Coming from my old issue #94
1.) t.umblr.com redirect
I tried this once again and the t.umblr.com redirect still doesn't work.
This is the command I'm using for this test (note, I am currently using the Docker build by slang800/grab-site, I don't think it should make any difference though):
URL=http://woonastuck.tumblr.com/post/32979225783/devise-the-most-impossible-but-it-just-might
DEST=imgur_test
docker exec \
grab-site-server \
grab-site \
--dir=/data/Pony/"Tumblr archive"/"$DEST"/tmp \
--finished-warc-dir=/data/Pony/"Tumblr archive"/"$DEST"/warc \
--ua "Mozilla/5.0 (Windows NT 10.0; Win64; x64; rv:60.0) Gecko/20100101 Firefox/60.0 but not really nor Googlebot/2.1" \
--igsets=singletumblr \
"$URL"
The t.umblr.com links to Imgur. According to your other post it should follow the link when
--no-offsite-links
isn't used, however this still isn't the case.This is how the grab-site grab looks:
When trying to open the link in OpenWayback and WebarchivePlayer I get a 404:
Coming back to what you said about the timeout by
&t=
, I don't think it matters since both the original URL and the one grab-site grabbed are the same:What I want it to do is follow these redirects and also grab the page that they redirect to. Many Tumblrs I try to archive use these redirects and that leaves me with a lot of broken posts.
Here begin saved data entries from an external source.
Definition Polly_Amy : string := "Polly.Amy".

(** What a handler can throw: the builder's [Error] "Invalid character
    in string: ..." for the text it was given, and the [TypeError] of
    reading [.replace] of [undefined]. *)
Inductive exn :=
| InvalidCharacter (text : string)
| UndefinedReplace.

(** [twiml.say(text, { voice })]: appends the verb, or throws on text the
    builder refuses. *)
Definition twiml_say (text voice : string) (twiml : VoiceResponse)
  : exn + VoiceResponse :=
  if legal_text text then inr (twiml ++ [Say {| text := text; voice := voice |}])
  else inl (InvalidCharacter text).

(** The utterance of the initial greeting. *)
Definition greeting : string :=
  "Welcome to the voice agent. Please speak after the beep.".

(** [inl] is what the method throws. *)
Definition generateTwiML (callSid : field) (speechResult : field)
  : exn + VoiceResponse :=
  let twiml : VoiceResponse := [] in
  match
    (if truthy speechResult then
       twiml_say ("You said: " ++ show speechResult) Polly_Amy twiml
     else
       twiml_say greeting Polly_Amy twiml)
  with
  | inl e => inl e
  | inr twiml =>
      let gather := {| numDigits := 1;
                       action := "/voice/handle-input";
                       method := "POST";
                       timeout := 3;
                       speechTimeout := "auto" |} in
      let twiml :=
        twiml ++ [Gather gather
                    [{| text := "Please say something or press a key.";
                        voice := Polly_Amy |}]] in
      inr (twiml ++ [Redirect "/voice/end-call"])
  end.

(** The document [generateTwiML] builds around the utterance [t]. *)
Definition prompt_twiml (t : string) : VoiceResponse :=
  [Say {| text := t; voice := Polly_Amy |};
   Gather {| numDigits := 1;
             action := "/voice/handle-input";
             method := "POST";
             timeout := 3;
             speechTimeout := "auto" |}
          [{| text := "Please say something or press a key.";
              voice := Polly_Amy |}];
   Redirect "/voice/end-call"].
Lemma jfilter_elem p l x : x ∈ jfilter p l ↔ x ∈ l ∧ p x = true.
Proof. unfold jfilter. rewrite !list_elem_of_In, filter_In. done. Qed.
Lemma jfilter_length p l : (length (jfilter p l) <= length l)%nat.
Proof. unfold jfilter. induction l as [|x l IH]; simpl; [done|]. destruct (p x); simpl; lia. Qed.
Lemma jfilter_all p l : (∀ x, x ∈ l → p x = true) → jfilter p l = l.
Proof.
  unfold jfilter. induction l as [|x l IH]; simpl; [done|]. intros H.
  rewrite (H x) by (by left). f_equal. apply IH. intros; apply H; by right.
Qed.
Lemma jfilter_none p l : (∀ x, x ∈ l → p x = false) → jfilter p l = [].
Proof.
  unfold jfilter. induction l as [|x l IH]; simpl; [done|]. intros H.
  rewrite (H x) by (by left). apply IH. intros; apply H; by right.
Qed.
#[global] Instance jfilter_perm p : Proper ((≡ₚ) ==> (≡ₚ)) (jfilter p).
Proof.
  unfold jfilter. intros l1 l2. induction 1; simpl; repeat split_if; auto.
  - apply perm_swap.
  - by etransitivity.
Qed.
Lemma jfind_Some p l x : jfind p l = Some x → x ∈ l ∧ p x = true.
Proof. unfold jfind. intros H. apply find_some in H. by rewrite list_elem_of_In. Qed.
Lemma jfind_None p l : jfind p l = None ↔ ∀ x, x ∈ l → p x = false.
Proof.
  unfold jfind. split.
  - intros H x Hx. eapply find_none; [exact H|]. by rewrite <- list_elem_of_In.
  - induction l as [|y l IH]; simpl; [done|]. intros H. rewrite (H y) by (by left).
    apply IH. intros; apply H; by right.
Qed.

(** Keeps the first entry of each key: the loop over a [Set] of seen keys. *)
Fixpoint dedup_by {K} `{EqDecision K} (key : A → K) (seen : list K) (l : list A) : list A :=
  match l with
  | [] => []
  | x :: l' =>
      if bool_decide (key x ∈ seen) then dedup_by key seen l'
      else x :: dedup_by key (key x :: seen) l'
  end.

Lemma dedup_by_fresh {K} `{EqDecision K} (key : A → K) seen l x :
  x ∈ dedup_by key seen l → x ∈ l ∧ key x ∉ seen.
Proof.
  revert seen. induction l as [|y l IH]; simpl; intros seen Hx; [by apply elem_of_nil in Hx|].
  split_if; bprop.
  - apply IH in Hx as [? ?]. split; [by right|done].
  - apply elem_of_cons in Hx as [->|Hx]; [split; [by left|done]|].
    apply IH in Hx as [? Hn]. split; [by right|]. intros Hs. apply Hn. by right.
Qed.
Lemma dedup_by_nodup {K} `{EqDecision K} (key : A → K) seen l :
  NoDup (key <$> dedup_by key seen l).
Proof.
  revert seen. induction l as [|y l IH]; simpl; intros seen; [constructor|].
  split_if; [apply IH|]. simpl. constructor; [|apply IH].
  intros (z & Hz & Hin)%list_elem_of_fmap. apply dedup_by_fresh in Hin as [_ Hn].
  apply Hn. rewrite <- Hz. by left.
Qed.
Lemma dedup_by_covers {K} `{EqDecision K} (key : A → K) seen l x :
  x ∈ l → key x ∈ seen ∨ ∃ y, y ∈ dedup_by key seen l ∧ key y = key x.
Proof.
  revert seen. induction l as [|y l IH]; simpl; intros seen Hx; [by apply elem_of_nil in Hx|].
  apply elem_of_cons in Hx as [->|Hx].
  - split_if; bprop; [by left|]. right. exists y. split; [by left|done].
  - split_if; bprop; [by apply IH|]. destruct (IH (key y :: seen) Hx) as [Hs|(z & Hz & Hk)].
    + apply elem_of_cons in Hs as [Hs|Hs]; [|by left]. right. exists y. split; [by left|done].
    + right. exists z. split; [by right|done].
Qed.
Lemma dedup_by_sublist {K} `{EqDecision K} (key : A → K) seen l :
  dedup_by key seen l `sublist_of` l.
Proof.
  revert seen. induction l as [|y l IH]; simpl; intros seen; [constructor|].
  split_if; by constructor.
Qed.
Lemma sublist_sorted_by key (l1 l2 : list A) :
  l1 `sublist_of` l2 → sorted_by key l2 → sorted_by key l1.
Proof.
  unfold sorted_by. induction 1 as [|x l1 l2 Hsub IH|x l1 l2 Hsub IH]; intros Hs; [done| |].
  - inversion_clear Hs as [|? ? Hs' Hall]. constructor; [by apply IH|].
    rewrite Forall_forall in Hall |- *. intros z Hz. apply Hall.
    eapply elem_of_submseteq; [exact Hz|by apply sublist_submseteq].
  - inversion_clear Hs. by apply IH.
Qed.
Lemma sorted_by_app key (l1 l2 : list A) x y : sorted_by key (l1 ++ l2) → x ∈ l1 → y ∈ l2 → key x ≤ key y.
Proof.
  induction l1 as [|z l1 IH]; cbn; [by intros _ ?%elem_of_nil|]. intros Hs.
  inversion_clear Hs as [|? ? Hs' Hall]. rewrite Forall_forall in Hall.
  intros [->|Hx]%elem_of_cons Hy; [|by apply IH]. apply Hall, elem_of_app. by right.
Qed.
Lemma take_sorted_by key n (l : list A) : sorted_by key l → sorted_by key (take n l).
Proof. apply sublist_sorted_by, sublist_take. Qed.
Lemma jfilter_sublist p (l : list A) : jfilter p l `sublist_of` l.
Proof. unfold jfilter. induction l as [|x l IH]; simpl; [constructor|]. split_if; by constructor. Qed.
Lemma forallb_Forall (p : A → bool) (l : list A) :
  forallb p l = true ↔ Forall (λ x, p x = true) l.
Proof.
  rewrite forallb_forall, Forall_forall.
  split; intros H x Hx; apply H; by rewrite list_elem_of_In in *.
Qed.
End lists.

#[export] Hint Resolve sort_by_sorted take_sorted_by : lg.

(** Sorting commutes with a map that keeps the comparison. *)
Lemma sort_by_fmap {A B} (f : A → B) (le : A → A → bool) (le' : B → B → bool) l :
  (∀ a b, le a b = le' (f a) (f b)) → f <$> sort_by le l = sort_by le' (f <$> l).
Proof.
  intros H. assert (Hi : ∀ x l, f <$> ins_by le x l = ins_by le' (f x) (f <$> l)).
  { intros x l'. induction l' as [|y l' IH]; cbn; [done|]. rewrite <- H. destruct (le x y); cbn; by rewrite ?IH. }
  induction l as [|x l IH]; [done|]. cbn -[ins_by]. rewrite Hi. f_equal. exact IH.
Qed.

(** ** Optional values *)

(** [a ?? b] *)
Notation "a ?? b" := (default b a) (at level 45, right associativity, only parsing) : js_scope.

Fixpoint first_some {A B} (f : A → option B) (l : list A) : option B :=
  match l with
  | [] => None
  | x :: l' => match f x with Some y => Some y | None => first_some f l' end
  end.

Lemma first_some_Some {A B} (f : A → option B) l y :
  first_some f l = Some y →
  ∃ l1 x l2, l = l1 ++ x :: l2 ∧ f x = Some y ∧ ∀ z, z ∈ l1 → f z = None.
Proof.
  induction l as [|x l IH]; simpl; [done|]. destruct (f x) eqn:E.
  - intros [= ->]. exists [], x, l. splits; [done|done|]. intros z Hz. by apply elem_of_nil in Hz.
  - intros (l1 & x' & l2 & -> & Hf & Hn)%IH. exists (x :: l1), x', l2. splits; [done|done|].
    intros z [->|Hz]%elem_of_cons; [done|by apply Hn].
Qed.

Lemma first_some_ext {A B} (f g : A → option B) l :
  (∀ x, f x = g x) → first_some f l = first_some g l.
Proof. intros H. induction l as [|x l IH]; simpl; [done|]. by rewrite H, IH. Qed.
Fixpoint parse_value (fuel : nat) (s : jstring) : option (json * jstring) :=
  match fuel with
  | O => None
  | S f =>
      match skip_ws s with
      | [] => None
      | c :: s' =>
          if c =? 34 then
            match parse_str (S (length s')) s' with
            | Some (t, r) => Some (JStr t, r)
            | None => None
            end
          else if c =? 91 then
            match skip_ws s' with
            | 93 :: r => Some (JArr [], r)
            | r => match parse_elems f r with
                   | Some (l, r') => Some (JArr l, r')
                   | None => None
                   end
            end
          else if c =? 123 then
            match skip_ws s' with
            | 125 :: r => Some (JObj [], r)
            | r => match parse_members f r [] with
                   | Some (fs, r') => Some (JObj fs, r')
                   | None => None
                   end
            end
          else if starts_with "true" (c :: s') then Some (JBool true, drop 4 (c :: s'))
          else if starts_with "false" (c :: s') then Some (JBool false, drop 5 (c :: s'))
          else if starts_with "null" (c :: s') then Some (JNull, drop 4 (c :: s'))
          else match parse_num (c :: s') with
               | Some (x, r) => Some (JNum x, r)
               | None => None
               end
      end
  end
with parse_elems (fuel : nat) (s : jstring) : option (list json * jstring) :=
  match fuel with
  | O => None
  | S f =>
      match parse_value f s with
      | Some (v, r) =>
          match skip_ws r with
          | 44 :: r' => match parse_elems f r' with
                        | Some (l, r'') => Some (v :: l, r'')
                        | None => None
                        end
          | 93 :: r' => Some ([v], r')
          | _ => None
          end
      | None => None
      end
  end
with parse_members (fuel : nat) (s : jstring) (acc : list (jstring * json))
    : option (list (jstring * json) * jstring) :=
  match fuel with
  | O => None
  | S f =>
      match skip_ws s with
      | 34 :: s' =>
          match parse_str (S (length s')) s' with
          | Some (k, r) =>
              match skip_ws r with
              | 58 :: r' =>
                  match parse_value f r' with
                  | Some (v, r'') =>
                      match skip_ws r'' with
                      | 44 :: t => parse_members f t (put_field k v acc)
                      | 125 :: t => Some (put_field k v acc, t)
                      | _ => None
                      end
                  | None => None
                  end
              | _ => None
              end
          | None => None
          end
      | _ => None
      end
  end.

(** [JSON.parse(s)]; [None] is the thrown [SyntaxError].  Every recursive call
    consumes at least one unit or one level, so twice the length is enough. *)
Definition JSON_parse (s : jstring) : option json :=
  match parse_value (S (2 * length s)) s with
  | Some (v, r) => match skip_ws r with [] => Some v | _ => None end
  | None => None
  end.

(** The printed form of a string is read back as the same string. *)
Lemma hex4_escape c t : 0 ≤ c < 65536 → hex4 (hex_digit (c / 4096) :: hex_digit ((c / 256) mod 16)
           :: hex_digit ((c / 16) mod 16) :: hex_digit (c mod 16) :: t) = Some (c, t).
Proof.
  intros Hc.
  assert (Hh : ∀ n, 0 ≤ n < 16 → hex_val (hex_digit n) = Some n).
  { assert (Hall : Forall (λ n, hex_val (hex_digit n) = Some n) (seqZ 0 16))
      by (repeat (constructor; [reflexivity|]); constructor).
    intros n Hn. rewrite Forall_forall in Hall. apply Hall, elem_of_seqZ. lia. }
  cbn [hex4]. rewrite !Hh.
  - f_equal. f_equal.
    pose proof (Z.div_mod c 16 ltac:(lia)). pose proof (Z.div_mod (c / 16) 16 ltac:(lia)).
    pose proof (Z.div_mod (c / 256) 16 ltac:(lia)).
    assert (c / 16 / 16 = c / 256) by (by rewrite Z.div_div by lia).
    assert (c / 256 / 16 = c / 4096) by (by rewrite Z.div_div by lia). lia.
  - apply Z.mod_pos_bound; lia.
  - apply Z.mod_pos_bound; lia.
  - apply Z.mod_pos_bound; lia.
  - split; [apply Z.div_pos; lia|apply Z.div_lt_upper_bound; lia].
Qed.

Definition unit_ok (c : Z) : Prop := 0 ≤ c < 65536.

Lemma parse_str_escape f c r t q : unit_ok c →
  parse_str f t = Some (r, q) → parse_str (S f) (u_escape c ++ t) = Some (c :: r, q).
Proof.
  intros Hc Ht. unfold u_escape. rewrite <- app_assoc.
  change ("\u" ++ ?x) with (92 :: 117 :: x). cbn [parse_str].
  change (92 =? 34) with false. change (92 <? 32) with false. change (92 =? 92) with true.
  cbn -[hex4 hex_digit Z.div Z.modulo]. rewrite hex4_escape by done. by rewrite Ht.
Qed.
Lemma parse_str_unit f c r t q : unit_ok c →
  parse_str f t = Some (r, q) → (is_high c || is_low c = false) →
  parse_str (S f) (quote_unit c ++ t) = Some (c :: r, q).
Proof.
  intros Hc Ht Hs. unfold quote_unit.
  destruct (c =? 34) eqn:E1; bprop; [subst; cbn; by rewrite Ht|].
  destruct (c =? 92) eqn:E2; bprop; [subst; cbn; by rewrite Ht|].
  destruct (c =? 8) eqn:E3; bprop; [subst; cbn; by rewrite Ht|].
  destruct (c =? 9) eqn:E4; bprop; [subst; cbn; by rewrite Ht|].
  destruct (c =? 10) eqn:E5; bprop; [subst; cbn; by rewrite Ht|].
  destruct (c =? 12) eqn:E6; bprop; [subst; cbn; by rewrite Ht|].
  destruct (c =? 13) eqn:E7; bprop; [subst; cbn; by rewrite Ht|].
  destruct (c <? 32) eqn:E8; bprop.
  - by apply parse_str_escape.
  - cbn [app parse_str]. apply Z.eqb_neq in E1 as ->. apply Z.eqb_neq in E2 as ->.
    destruct (c <? 32) eqn:E9; bprop; [lia|]. by rewrite Ht.
Qed.
Lemma parse_str_plain f c r t q : 93 ≤ c →
  parse_str f t = Some (r, q) → parse_str (S f) (c :: t) = Some (c :: r, q).
Proof.
  intros Hc Ht. cbn [parse_str].
  destruct (c =? 34) eqn:E1; bprop; [lia|]. destruct (c <? 32) eqn:E2; bprop; [lia|].
  destruct (c =? 92) eqn:E3; bprop; [lia|]. by rewrite Ht.
Qed.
2.) Images on different subdomains
I also found some other problems with Tumblr that grab-site doesn't grab right.
This is how it should look:
How ever Tumblr does a redirect to a different subdomain:
Trying to open these gives me a 302: Which then opens the right image, however it still doesn't show it on the page.
3.) Audio files
( the URL with the audio: http://ask-firefox.tumblr.com/post/106080600065/im-not-big-on-mistletoe-but-if-you-wanna-rave )
Some links to audio files look as follow:
They redirect to this, but grab-site doesn't follow them and just leaves a 404 in the .warc instead.
I tried adding
a.tumblr.com
to the singletumblr ignoreset, but this didn't help.==============================================
Maybe there is a Regex fix for all of these issues I can put in the singletumblr ignoreset, but I don't really know my way around Regex at all.